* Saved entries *
——————————

(* ===== verification/QueryColumns.v ===== *)
(** * QueryColumns: the columns of a query, implemented

    The instance of the interface [ColumnReader] of [DataQuery] by the conversion
    of [Column] ([src/iotsitewise_column.cpp]), and of [AwsTypes] by the data of
    the service; data of textual columns are converted without an exception. *)

From S2P Require Import Prelude Text Memory Encoding AppBuffer AppBufferFacts Column ColumnFacts TypeTraits ColumnMeta DataQuery.

Module QueryColumns.
Import Text Memory Encoding AppBuf AppBufFacts Column ColumnFacts.

(** [ColumnInfo] of the SDK: its name, and the scalar type of its type as far as
    they have been set. *)
Record ColumnInfo : Type := MkInfo { name : text; GetType : option (option Z) }.

Section Instances.
Context `{Abi} `{Floats} `{AwsScalars}.

#[global] Instance SdkTypes : Meta.AwsTypes := {|
  Meta.Datum := Datum;
  Meta.ColumnInfo := ColumnInfo;
  Meta.GetName := name;
  Meta.ScalarTypeOf := fun i => match GetType i with Some t => t | None => None end
|}.

Definition TypeHasBeenSet (m : Meta.ColumnMeta) : bool :=
  match Meta.columnInfo m with
  | Some i => bool_decide (is_Some (GetType i))
  | None => false
  end.

#[global] Instance SdkColumns : Query.ColumnReader := {|
  Query.ReadToBuffer m := ReadToBuffer (TypeHasBeenSet m) (Meta.GetScalarType m)
|}.

(** ** Text buffers and textual columns *)

Definition text_target (b : ApplicationDataBuffer) : Prop := type_ b = AI_CHAR \/ type_ b = AI_WCHAR.

Lemma copy_char_total s p n tr m :
  ascii_only s ->
  exists k tr' m', CopyUtf8StringToSqlCharString s (Some p) n tr m = Ok (k, tr', m').
Proof.
  intros Hs. unfold CopyUtf8StringToSqlCharString. destruct ANSI_STRING_ONLY.
  - destruct (_ <=? _); eauto.
  - rewrite from_bytes_ascii by done. cbn [res_bind]. eauto.
Qed.

Lemma put_text_total w s b m :
  ascii_only s ->
  exists res b' m', put_str w s b m = Ok (res, b', m') /\ type_ b' = type_ b.
Proof.
  intros Hs. unfold put_str, PutStrToStrBuffer.
  rewrite (c_str_ascii s), from_bytes_ascii by auto using ascii_no_nul.
  assert (Hreq : forall len, (if ANSI_STRING_ONLY then Ok (Z.of_nat (length s) * w)
    else Prelude.res_bind (Ok (bytes_of s)) (fun t => Ok (Z.of_nat (length t) * w))) = Ok len ->
    len = Z.of_nat (length s) * w).
  { intros len. cbn. rewrite length_bytes_of. by destruct ANSI_STRING_ONLY; intros [= <-]. }
  destruct (if ANSI_STRING_ONLY then _ else _) as [req|] eqn:E.
  2:{ by destruct ANSI_STRING_ONLY. }
  clear E Hreq. cbn [res_bind]. destruct (GetData b) as [p|]; [|cbn; eauto 6].
  destruct (_ <=? _); [cbn; eauto 6|]. set (o := Z.to_nat _).
  pose proof (ascii_drop o s Hs) as Hd. rewrite (c_str_ascii _ (ascii_no_nul _ Hd)).
  destruct (w =? 1).
  - destruct (copy_char_total (drop o s) p (u64 (buflen_ b)) false m Hd) as (k & tr & m' & ->).
    cbn. eexists _, _, _. split; [done|]. by destruct (0 <=? cellOffset_ b).
  - destruct (CopyUtf8StringToSqlWcharString _ _ _ _ _) as [[k tr] m'].
    cbn. eexists _, _, _. split; [done|]. by destruct (0 <=? cellOffset_ b).
Qed.

Lemma PutString_total s b m :
  ascii_only s -> text_target b ->
  exists res b' m', PutString s b m = Ok (res, b', m') /\ type_ b' = type_ b.
Proof.
  intros Hs Hb. destruct (PutString_text s b m Hb) as (w & _ & ->). by apply put_text_total.
Qed.

Lemma PutNull_total b m :
  exists res b' m', PutNull b m = Ok (res, b', m') /\ type_ b' = type_ b.
Proof. unfold PutNull. destruct (GetResLen b); eauto 6. Qed.

(** A column whose conversion to a text buffer never throws. *)
Definition text_datum (m : Meta.ColumnMeta) (d : Datum) : Prop :=
  textual_type (Meta.GetScalarType m) /\ textual (Meta.GetScalarType m) d = true.

Lemma textual_converts m d b mem :
  text_datum m d -> text_target b ->
  exists res b' mem', Query.ReadToBuffer m d b mem = Ok (res, b', mem') /\ text_target b'.
Proof.
  intros [Ht Hd] Hb.
  assert (Hr : exists res b' mem', Query.ReadToBuffer m d b mem = Ok (res, b', mem') /\
    type_ b' = type_ b).
  { cbn. unfold ReadToBuffer. destruct (TypeHasBeenSet m); cbn [negb]; [|eauto 6].
    destruct (has_text d) eqn:Eh.
    - rewrite datum_is_text by done. apply PutString_total; [by apply text_of_ascii|done].
    - destruct d as [[v|] [ds|] [[row|]|] []]; try discriminate; cbn [ParseDatum ParseRowType]; eauto 6.
      destruct (PutNull_total b mem) as (res & b' & m' & -> & E). cbn. eauto 6. }
  destruct Hr as (res & b' & mem' & E & Et). exists res, b', mem'. split; [done|].
  unfold text_target. by rewrite Et.
Qed.
End Instances.
End QueryColumns.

——————————

* EXERCISE DIRECTIONS *
On how many lines of the data does the word "false" appear? Reply with the number alone.

* SOLUTION FOR THIS PROBLEM *
2